Economie

Les commerçants de magasins de vêtements de Bruxelles et de Flandre semblent fournir moins d'efforts lorsque leurs clients sont d'origine étrangère, ressort-il de quelque 600 tests pratiques réalisés dans le cadre d'un mémoire de fin d'études, dont les résultats sont relayés par le magazine Knack mercredi. 

Le mémoire est celui d'une étudiante en sociologie, Dounia Bourabain. Celle-ci a organisé l'an dernier 602 tests pratiques dans 301 magasins à Bruxelles, Malines, Anvers et Louvain. Lors de ces tests, une personne se rendait dans le magasin et y faisait un tour avant de demander au vendeur un vêtement dans une autre taille. Une demi-heure plus tard, une autre personne était envoyée dans le même magasin et répétait ce procédé.

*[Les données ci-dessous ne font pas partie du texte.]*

(* ===== verification/Router.v ===== *)
(** examples/demoservice/internal/routerengine: the service engine that passes the logs of its
    blocks on to sub-engines, by address and first topic. *)

From S2P Require Import Prelude GoErrors Types Externals DataGateway Engine DemoData PoolGateway.

(** * Definitions *)

Record routerEngine (E : Type) : Type := mkRouter {
  Routes : gmap Z (gmap Z (list Hash));
  Services : gmap Z E;
}.
Arguments mkRouter {E}.
Arguments Routes {E}.
Arguments Services {E}.

(** The world of the services, with the number of loops over maps so far, which decides their
    order. *)
Record routed (W : Type) : Type := mkRouted { rt_loops : nat; rt_world : W }.
Arguments mkRouted {W}.
Arguments rt_loops {W}.
Arguments rt_world {W}.

(** ** Artifacts (artifact.go) *)

Definition artifactIsFor (subEngine : Z) (artifact : any) : outcome bool :=
  match ForSubEngine artifact with
  | Some s => Ret (s =? subEngine)%Z
  | None => Panic "not routerArtifact"
  end.

Definition filterArtifacts (subEngine : Z) (artifacts : list any) : outcome (list any) :=
  foldM (λ seArtifacts subEngineArtifacts,
    match seArtifacts with
    | AnySlice l =>
        foldM (λ seArtifact subEngineArtifacts,
          isFor ← artifactIsFor subEngine seArtifact;
          Ret (if isFor : bool then subEngineArtifacts ++ [seArtifact] else subEngineArtifacts))
          l subEngineArtifacts
    | _ => Panic "interface conversion: not []superwatcher.Artifact"
    end) artifacts [].

Section router.
Context `{Gsl} `{MapOrder} `{DemoEngine E W}.
Implicit Types (e : routerEngine E) (n : nat) (log : Log).

(** ** Routing (utils.go) *)

(** logToSubEngine; no sub-engine is [None]. *)
Definition logToSubEngine e n log : outcome (nat * option Z) :=
  res ← for_each (map_order n (Routes e)) (λ '(subEngine, addrTopics) n,
    found ← for_each (map_order n addrTopics) (λ '(address, topics) (_ : unit),
      if (address =? log_Address log)%Z then
        topic ← index_at (log_Topics log) 0;
        Ret (if gsl_Contains topics topic then inr () else inl ())
      else Ret (inl ())) ();
    match found with
    | inr _ => Ret (inr (S n, subEngine))
    | inl _ => Ret (inl (S n))
    end) (S n);
  match res with
  | inr (n, subEngine) => Ret (n, Some subEngine)
  | inl n => Ret (n, None)
  end.

(** m[k] = append(m[k], l...). *)
Definition append_at {V} (m : gmap Z (list V)) (k : Z) (l : list V) : gmap Z (list V) :=
  <[k := default [] (m !! k) ++ l]> m.

Definition mapLogsToSubEngine e n (logs : list Log) : outcome (nat * gmap Z (list Log)) :=
  foldM (λ log '(n, logsMap),
    '(n, subEngine) ← logToSubEngine e n log;
    match subEngine with
    | None => Ret (n, logsMap)
    | Some subEngine => Ret (n, append_at logsMap subEngine [log])
    end) logs (n, ∅).

Definition mapBlocksToSubEngine e n (blocks : list Block) : outcome (nat * gmap Z (list Block)) :=
  foldM (λ block '(n, blocksMap),
    '(n, logsMap) ← mapLogsToSubEngine e n (Logs block);
    Ret (S n, foldl (λ blocksMap '(subEngine, logs),
      append_at blocksMap subEngine [mkBlock false (Number block) (BHash block) (Header block) logs])
      blocksMap (map_order n logsMap))) blocks (n, ∅).

Definition mergeArtifacts n (routerArtifacts subEngineArtifacts : gmap Z (list any)) :
    gmap Z (list any) :=
  foldl (λ routerArtifacts '(blockHash, l), append_at routerArtifacts blockHash l)
    routerArtifacts (map_order n subEngineArtifacts).

(** ** Handlers (engine_impl.go) *)

(** What the loops of both handlers do with what a service returned; [skips] is whether
    ErrNoNeedHandle is passed over. *)
Definition take_result (skips : bool) (subEngine : Z) (what : string) n (w : W)
    (retArtifacts : gmap Z (list any)) (r : option (gmap Z (list any)) * option error) :
    outcome ((nat * W * gmap Z (list any)) + (nat * W * error)) :=
  match r with
  | (_, Some err) =>
      name ← SubEngine_String subEngine;
      if skips && error_is err ErrNoNeedHandle then Ret (inl (n, w, retArtifacts))
      else Ret (inr (n, w, EWrap err ("subengine " +:+ name +:+ what)))
  | (Some resultArtifacts, None) =>
      Ret (inl (S n, w, mergeArtifacts n retArtifacts resultArtifacts))
  | (None, None) => Ret (inl (n, w, retArtifacts))
  end.

Definition no_service (subEngine : Z) n (w : W) :
    outcome ((nat * W * gmap Z (list any)) + (nat * W * error)) :=
  name ← SubEngine_String subEngine;
  Ret (inr (n, w, EWrap (ESentinel errNoService) ("subengine: " +:+ name))).

Definition router_results (res : (nat * W * gmap Z (list any)) + (nat * W * error)) :
    outcome (routed W * (option (gmap Z (list any)) * option error)) :=
  match res with
  | inl (n, w, retArtifacts) => Ret (mkRouted n w, (Some retArtifacts, None))
  | inr (n, w, err) => Ret (mkRouted n w, (None, Some err))
  end.

Definition router_HandleGoodBlocks e (s : routed W) (blocks : list Block) (artifacts : list any) :
    outcome (routed W * (option (gmap Z (list any)) * option error)) :=
  '(n, blocksMap) ← mapBlocksToSubEngine e (rt_loops s) blocks;
  res ← for_each (map_order n blocksMap) (λ '(subEngine, subEngineBlocks) '(n, w, retArtifacts),
    match Services e !! subEngine with
    | None => no_service subEngine n w
    | Some serviceEngine =>
        arts ← filterArtifacts subEngine artifacts;
        '(w, r) ← demo_HandleGoodBlocks serviceEngine w subEngineBlocks arts;
        take_result true subEngine " HandleGoodBlock failed" n w retArtifacts r
    end) (S n, rt_world s, ∅);
  router_results res.

Definition router_HandleReorgedBlocks e (s : routed W) (blocks : list Block) (artifacts : list any) :
    outcome (routed W * (option (gmap Z (list any)) * option error)) :=
  '(n, blocksMap) ← mapBlocksToSubEngine e (rt_loops s) blocks;
  res ← for_each (map_order n blocksMap) (λ '(subEngine, subEngineBlocks) '(n, w, retArtifacts),
    match Services e !! subEngine with
    | None => no_service subEngine n w
    | Some serviceEngine =>
        arts ← filterArtifacts subEngine artifacts;
        '(w, r) ← demo_HandleReorgedBlocks serviceEngine w subEngineBlocks arts;
        take_result false subEngine " HandleReorgedBlock failed" n w retArtifacts r
    end) (S n, rt_world s, ∅);
  router_results res.

Definition router_HandleEmitterError e (s : routed W) (err : error) : outcome (routed W * option error) :=
  Ret (s, Some err).

#[export] Instance router_DemoEngine : DemoEngine (routerEngine E) (routed W) := {|
  demo_HandleGoodBlocks := router_HandleGoodBlocks;
  demo_HandleReorgedBlocks := router_HandleReorgedBlocks;
  demo_HandleEmitterError := router_HandleEmitterError;
|}.
End router.

(** A service engine of superwatcher: the artifacts that the engine passes are slices, and a
    nil map reads as an empty one. *)
Definition engine_artifacts (arts : goslice (goslice any)) : list any :=
  (λ l, AnySlice (slice_elems l)) <$> slice_elems arts.
Definition service_results {E W} (e : E)
    (r : outcome (W * (option (gmap Z (list any)) * option error))) :
    outcome ((E * W) * (gmap Z (goslice any) * option error)) :=
  '(w, (m, err)) ← r; Ret ((e, w), (Some <$> (default ∅ m : gmap Z (list any)), err)).

#[export] Instance demo_ServiceEngine_of {E W} `{DemoEngine E W} : ServiceEngine (E * W) any := {|
  HandleGoodBlocks s blocks arts :=
    service_results s.1 (demo_HandleGoodBlocks s.1 s.2 blocks (engine_artifacts arts));
  HandleReorgedBlocks s blocks arts :=
    service_results s.1 (demo_HandleReorgedBlocks s.1 s.2 blocks (engine_artifacts arts));
  HandleEmitterError s err :=
    '(w, err) ← demo_HandleEmitterError s.1 s.2 err; Ret ((s.1, w), err);
|}.

(** * Lemmas *)

Lemma map_order_map `{MapOrder} {V} i (m : gmap Z V) : (list_to_map (map_order i m) : gmap Z V) = m.
Proof.
  trans (list_to_map (map_to_list m) : gmap Z V); [|apply list_to_map_to_list].
  apply list_to_map_proper; [|apply map_order_perm].
  rewrite map_order_perm. apply NoDup_fst_map_to_list.
Qed.

Lemma map_order_NoDup `{MapOrder} {V} i (m : gmap Z V) : NoDup (map_order i m).*1.
Proof. rewrite map_order_perm. apply NoDup_fst_map_to_list. Qed.

Lemma elem_of_map_order `{MapOrder} {V} i (m : gmap Z V) k v :
  (k, v) ∈ map_order i m ↔ m !! k = Some v.
Proof. rewrite map_order_perm. apply elem_of_map_to_list. Qed.

(** Appending to each key of a map in any order. *)
Lemma lookup_fold_append {V U} (f : V → list U) l : ∀ (m : gmap Z (list U)) k, NoDup l.*1 →
  foldl (λ m '(k, v), append_at m k (f v)) m l !! k =
    match (list_to_map l : gmap Z V) !! k with
    | Some v => Some (default [] (m !! k) ++ f v)
    | None => m !! k
    end.
Proof.
  induction l as [|[k' v] l IH]; intros m k Hnd; [done|]. simpl in *.
  apply NoDup_cons in Hnd as [Hk' Hnd]. rewrite IH by done. unfold append_at.
  destruct (decide (k' = k)) as [->|Hne].
  - rewrite !lookup_insert_eq, not_elem_of_list_to_map_1 by done. done.
  - by rewrite !lookup_insert_ne by done.
Qed.

Section routing.
Context `{Gsl} `{MapOrder} {E : Type}.
Implicit Types (e : routerEngine E) (n : nat) (log : Log) (routes : gmap Z (gmap Z (list Hash))).

(** ** Reference *)

(** Whether a sub-engine's routes have a log. *)
Definition takes (addrTopics : gmap Z (list Hash)) log : bool :=
  match log_Topics log, addrTopics !! log_Address log with
  | topic :: _, Some topics => bool_decide (topic ∈ topics)
  | _, _ => false
  end.
Definition routes_log routes (se : Z) log : bool :=
  match routes !! se with Some addrTopics => takes addrTopics log | None => false end.

(** At most one sub-engine has a log. *)
Definition routes_disjoint routes : Prop :=
  ∀ log se se', routes_log routes se log = true → routes_log routes se' log = true → se = se'.

(** What a sub-engine gets to see of the blocks. *)
Definition routed_logs routes (se : Z) (logs : list Log) : list Log :=
  filter (λ log, routes_log routes se log = true) logs.
Definition routed_block routes (se : Z) (b : Block) : Block :=
  mkBlock false (Number b) (BHash b) (Header b) (routed_logs routes se (Logs b)).
Definition routed_blocks routes (se : Z) (blocks : list Block) : list Block :=
  filter (λ b, Logs b ≠ []) (routed_block routes se <$> blocks).

(** A list as a map holds it: no entry for the empty one. *)
Definition entry {A} (l : list A) : option (list A) := match l with [] => None | _ => Some l end.

Lemma entry_default {A} (l : list A) : default [] (entry l) = l.
Proof. by destruct l. Qed.
Lemma entry_app {A} (l l' : list A) : l' ≠ [] → Some (default [] (entry l) ++ l') = entry (l ++ l').
Proof. intros Hl. rewrite entry_default. destruct l, l'; done. Qed.

(** The inner loop finds the address and looks at its topics. *)
Lemma find_topic l log topic :
  log_Topics log !! 0%nat = Some topic → NoDup l.*1 →
  for_each l (λ '(address, topics) (_ : unit),
    if (address =? log_Address log)%Z then
      topic ← index_at (log_Topics log) 0;
      Ret (if gsl_Contains topics topic then inr () else inl ())
    else Ret (inl ())) () =
  Ret (if takes (list_to_map l) log then inr () else inl ()).
Proof.
  intros Ht. assert (∃ ts, log_Topics log = topic :: ts) as [ts Hts] by (destruct (log_Topics log); naive_solver).
  unfold takes. rewrite Hts. induction l as [|[a ts'] l IH]; intros Hnd; [done|]. simpl in *.
  apply NoDup_cons in Hnd as [Ha Hnd]. destruct (Z.eqb_spec a (log_Address log)) as [->|Hne].
  - rewrite lookup_insert_eq. simpl. case_bool_decide as Hin.
    + apply gsl_Contains_spec in Hin as ->. done.
    + apply gsl_Contains_false in Hin as ->. simpl. rewrite IH by done.
      by rewrite not_elem_of_list_to_map_1.
  - simpl. rewrite lookup_insert_ne by done. by apply IH.
Qed.

(** The outer loop finds a sub-engine that takes the log. *)
Lemma logToSubEngine_run e n log topic :
  log_Topics log !! 0%nat = Some topic →
  ∃ n' o, logToSubEngine e n log = Ret (n', o) ∧
    match o with
    | Some se => routes_log (Routes e) se log = true
    | None => ∀ se, routes_log (Routes e) se log = false
    end.
Proof.
  intros Ht. unfold logToSubEngine. set (l := map_order n (Routes e)).
  assert (∀ se addrTopics, (se, addrTopics) ∈ l ↔ Routes e !! se = Some addrTopics) as Hin
    by (intros; apply elem_of_map_order).
  match goal with |- context [for_each l ?f _] => set (body := f) end.
  assert (∀ l' n, (∀ x, x ∈ l' → x ∈ l) → ∃ n' o, for_each l' body n = Ret o ∧ match o with
    | inr (_, se) => routes_log (Routes e) se log = true
    | inl n'' => n'' = n' ∧ ∀ se addrTopics, (se, addrTopics) ∈ l' → takes addrTopics log = false
    end) as Hloop.
  { induction l' as [|[se addrTopics] l' IH]; intros n0 Hl.
    { exists n0, (inl n0). split; [done|]. split; [done|]. by intros ? ? ?%not_elem_of_nil. }
    simpl.
    unfold body at 1. rewrite (find_topic _ _ _ Ht) by apply map_order_NoDup. simpl.
    rewrite map_order_map. destruct (takes addrTopics log) eqn:Et; simpl.
    - eexists 0, (inr (_, se)). split; [reflexivity|]. unfold routes_log.
      rewrite (proj1 (Hin se addrTopics)) by (apply Hl; by left). done.
    - destruct (IH (S n0)) as (n' & o & Hr & Ho); [intros; apply Hl; by right|].
      exists n', o. split; [done|]. destruct o as [n''|[? ?]]; [|done]. destruct Ho as [? Ho].
      split; [done|]. intros ? ? [[= -> ->]|?]%elem_of_cons; [done|]. by eapply Ho. }
  destruct (Hloop l (S n)) as (n' & o & -> & Ho); [done|]. simpl.
  destruct o as [n''|[n'' se]]; [|by exists n'', (Some se)]. exists n'', None. split; [done|].
  intros se. unfold routes_log. destruct (Routes e !! se) as [addrTopics|] eqn:Es; [|done].
  apply Hin in Es. by eapply Ho.
Qed.
End routing.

Les résultats montrent que ce sont principalement les hommes d'origine maghrébine qui sont traités différemment. Une fois sur cinq, ces derniers se sentent aussi étroitement surveillés dès leur entrée dans le magasin. La différence de traitement est légèrement moins marquée lorsqu'il s'agit de femmes.

Les tests dévoilent par ailleurs que cette discrimination est moindre dans les boutiques de luxe.

"Mon travail démontre noir sur blanc combien le genre et l'ethnicité conditionnent la manière de penser", commente Dounia Bourabain.